The complementarity of the last two papers show the degree of contact and communication between the researchers of our generation who are willing to find their own respective fields of competence so as to produce results that can come in dialogue with the results of our colleagues – more often than not, friends in life too – and advance the achievements of a discipline that we all serve with passion and dedication.

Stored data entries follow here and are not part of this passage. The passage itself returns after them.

(* ===== verification/BufWrite.v ===== *)
(** * Writing: [WriteBuffer] ([src/buffer/buffer.h], [src/buffer/buffer.cpp])

    A [WriteBuffer] grows a list of blocks that belong to it alone; [SwapOut] hands the
    blocks to a [ReadBuffer].  [None] is undefined behaviour; allocation failures are
    values. *)

From S2P Require Import Prelude TranBuf BufRead.
Import TranBufPool.

Module WriteBuffer.
Section WithAllocator.
Context `{Allocator}.

Record state := mkState {
  buf_list : list BufferHandle;
  total_block_size : Z;
  total_capacity : Z;
  last_bytes : Z;
  write_bytes : Z;
  base_block_factor : Z;
}.

Definition init : state := mkState [] 0 0 0 0 4.

Definition set_base_block_factor (f : Z) (wb : state) : state :=
  mkState (buf_list wb) (total_block_size wb) (total_capacity wb) (last_bytes wb)
    (write_bytes wb) f.

Definition destroy (wb : state) (h : heap) : option heap :=
  ReadBuffer.free_all (buf_list wb) h.

Definition ByteCount (wb : state) : Z := write_bytes wb.

(** [None] is undefined behaviour; the flag is the returned [bool]. *)
Definition Extend (wb : state) (h : heap) : option (bool * state * heap) :=
  let current_factor := u32 (Z.of_nat (length (buf_list wb)) + base_block_factor wb) in
  match malloc (Z.min TRAN_BUF_BLOCK_MAX_FACTOR current_factor) h with
  | (h', None) => Some (false, wb, h')
  | (h', Some block) =>
      cap ← capacity block h';
      bs ← block_size block h';
      Some (true,
        mkState (buf_list wb ++ [mkHandle block 0 cap]) (total_block_size wb + bs)
          (total_capacity wb + cap) (last_bytes wb) (write_bytes wb) (base_block_factor wb), h')
  end.

(** Replace the last handle. *)
Definition set_back (x : BufferHandle) (l : list BufferHandle) : list BufferHandle :=
  removelast l ++ [x].

(** The part of [Next] after the [Extend]. *)
Definition take_last (wb : state) : option (ReadBuffer.view * state) :=
  x ← last (buf_list wb);
  let size := h_aux x - h_size x in
  Some (ReadBuffer.mkView (h_data x) (h_size x) size,
        mkState (set_back (mkHandle (h_data x) (h_aux x) (h_aux x)) (buf_list wb))
          (total_block_size wb) (total_capacity wb) size (write_bytes wb + size)
          (base_block_factor wb)).

Definition needs_block (wb : state) : bool :=
  match last (buf_list wb) with
  | None => true
  | Some x => h_size x =? h_aux x
  end.

Definition clear_last (wb : state) : state :=
  mkState (buf_list wb) (total_block_size wb) (total_capacity wb) 0 (write_bytes wb)
    (base_block_factor wb).

Definition Next (wb : state) (h : heap) : option (option ReadBuffer.view * state * heap) :=
  if needs_block wb then
    '(ok, wb', h') ← Extend wb h;
    if (ok : bool) then '(v, wb'') ← take_last wb'; Some (Some v, wb'', h')
    else Some (None, clear_last wb', h')
  else '(v, wb') ← take_last wb; Some (Some v, wb', h).

Definition BackUp (count : Z) (wb : state) : option state :=
  x ← last (buf_list wb);
  Some (mkState (set_back (mkHandle (h_data x) (h_size x - count) (h_aux x)) (buf_list wb))
          (total_block_size wb) (total_capacity wb) 0 (write_bytes wb - count)
          (base_block_factor wb)).

(** The loop of [Reserve]: [true] when the space is reserved, [false] when [Next] fails. *)
Fixpoint reserve_loop (fuel : nat) (count : Z) (wb : state) (h : heap) :
    option (bool * state * heap) :=
  match fuel with
  | O => None
  | S n =>
      if 0 <? count then
        '(v, wb', h') ← Next wb h;
        match v with
        | None => Some (false, wb', h')
        | Some v =>
            if count <? ReadBuffer.v_size v then
              wb'' ← BackUp (ReadBuffer.v_size v - count) wb'; reserve_loop n 0 wb'' h'
            else reserve_loop n (count - ReadBuffer.v_size v) wb' h'
        end
      else Some (true, wb, h)
  end.

Definition Reserve (count : Z) (wb : state) (h : heap) : option (Z * state * heap) :=
  let head := ByteCount wb in
  '(ok, wb', h') ← reserve_loop (S (S (Z.to_nat count))) count wb h;
  Some (if (ok : bool) then head else -1, wb', h').

(** The first loop of [SetData]: the handle that contains byte [pos], and the offset. *)
Fixpoint seek (pos : Z) (l : list BufferHandle) : option (list BufferHandle * Z) :=
  if 0 <? pos then
    match l with
    | [] => None
    | x :: r => if pos <? h_size x then Some (x :: r, pos) else seek (pos - h_size x) r
    end
  else Some (l, 0).

(** The second loop: [memcpy] into successive handles. *)
Fixpoint copy (cur_offset : Z) (data : list Z) (l : list BufferHandle) (h : heap) : option heap :=
  match data with
  | [] => Some h
  | _ =>
      match l with
      | [] => None
      | x :: r =>
          let cur_size := h_size x - cur_offset in
          if Z.of_nat (length data) <? cur_size then store (h_data x) cur_offset data h
          else
            h' ← store (h_data x) cur_offset (take (Z.to_nat cur_size) data) h;
            copy 0 (drop (Z.to_nat cur_size) data) r h'
      end
  end.

Definition SetData (pos : Z) (data : list Z) (wb : state) (h : heap) : option heap :=
  '(l, off) ← seek pos (buf_list wb); copy off data l h.

Definition Append (data : list Z) (size : Z) (wb : state) (h : heap) :
    option (bool * state * heap) :=
  if size =? 0 then Some (true, wb, h)
  else
    '(head, wb', h') ← Reserve size wb h;
    if head <? 0 then Some (false, wb', h')
    else h'' ← SetData head (take (Z.to_nat size) data) wb' h'; Some (true, wb', h'').

(** [Append(const std::string&)]: the length is converted to [int]. *)
Definition AppendString (data : list Z) (wb : state) (h : heap) : option (bool * state * heap) :=
  Append data (i32 (Z.of_nat (length data))) wb h.

(** The loop of [SwapOut]. *)
Fixpoint swap_loop (l : list BufferHandle) (rb : ReadBuffer.state) (h : heap) :
    option (ReadBuffer.state * heap) :=
  match l with
  | [] => Some (rb, h)
  | x :: r =>
      '(rb', h') ←
        (if 0 <? h_size x then ReadBuffer.Append (mkHandle (h_data x) (h_size x) 0) rb h
         else Some (rb, h));
      h'' ← free (h_data x) h';
      swap_loop r rb' h''
  end.

Definition SwapOut (wb : state) (rb : ReadBuffer.state) (h : heap) :
    option (state * ReadBuffer.state * heap) :=
  '(rb', h') ← swap_loop (buf_list wb) rb h;
  Some (mkState [] 0 0 0 0 (base_block_factor wb), rb', h').

(** ** Ownership: the blocks of a [WriteBuffer] belong to it alone

    [h0] is the heap the buffer started from.  Every block outside the buffer is as it was
    in [h0]; every block of the buffer has one reference. *)

Definition owned (h : heap) (x : BufferHandle) (c : list Z) : Prop :=
  exists b, blocks h !! h_data x = Some b /\ good_block b /\ b_ref b = 1 /\
    h_aux x = b_size b - 8 /\ 0 < h_aux x /\ 0 <= h_size x <= h_aux x /\
    c = take (Z.to_nat (h_size x)) (b_data b).

Definition ids (l : list BufferHandle) : list nat := h_data <$> l.

Record inv (h0 h : heap) (wb : state) (chunks : list (list Z)) : Prop := {
  inv_owned : Forall2 (owned h) (buf_list wb) chunks;
  inv_nodup : NoDup (ids (buf_list wb));
  inv_fresh : forall p, p ∈ ids (buf_list wb) -> (next_addr h0 <= p < next_addr h)%nat;
  inv_frame : forall p, p ∉ ids (buf_list wb) -> blocks h !! p = blocks h0 !! p;
  inv_start : good_heap h0 /\ (next_addr h0 <= next_addr h)%nat;
  inv_bytes : write_bytes wb = Z.of_nat (length (concat chunks));
  inv_capacity : total_capacity wb = foldr Z.add 0 (h_aux <$> buf_list wb);
  inv_block_size : total_block_size wb = foldr Z.add 0 ((fun x => h_aux x + 8) <$> buf_list wb);
}.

With such an excellent panel of contributors and contributions, Nubian Voices II has only one challenge ahead of it, and that’s Nubian Voices III. We hope that in the meantime, the editors will have managed to guarantee to the authors the right to distribute freely the fruits of such thought-provoking academic labor. Until then, big thanks and congrats to Adam, Grzegorz, and Jacques, as well as to all those behind the scenes, who helped bringing this very important publication to fulfillment.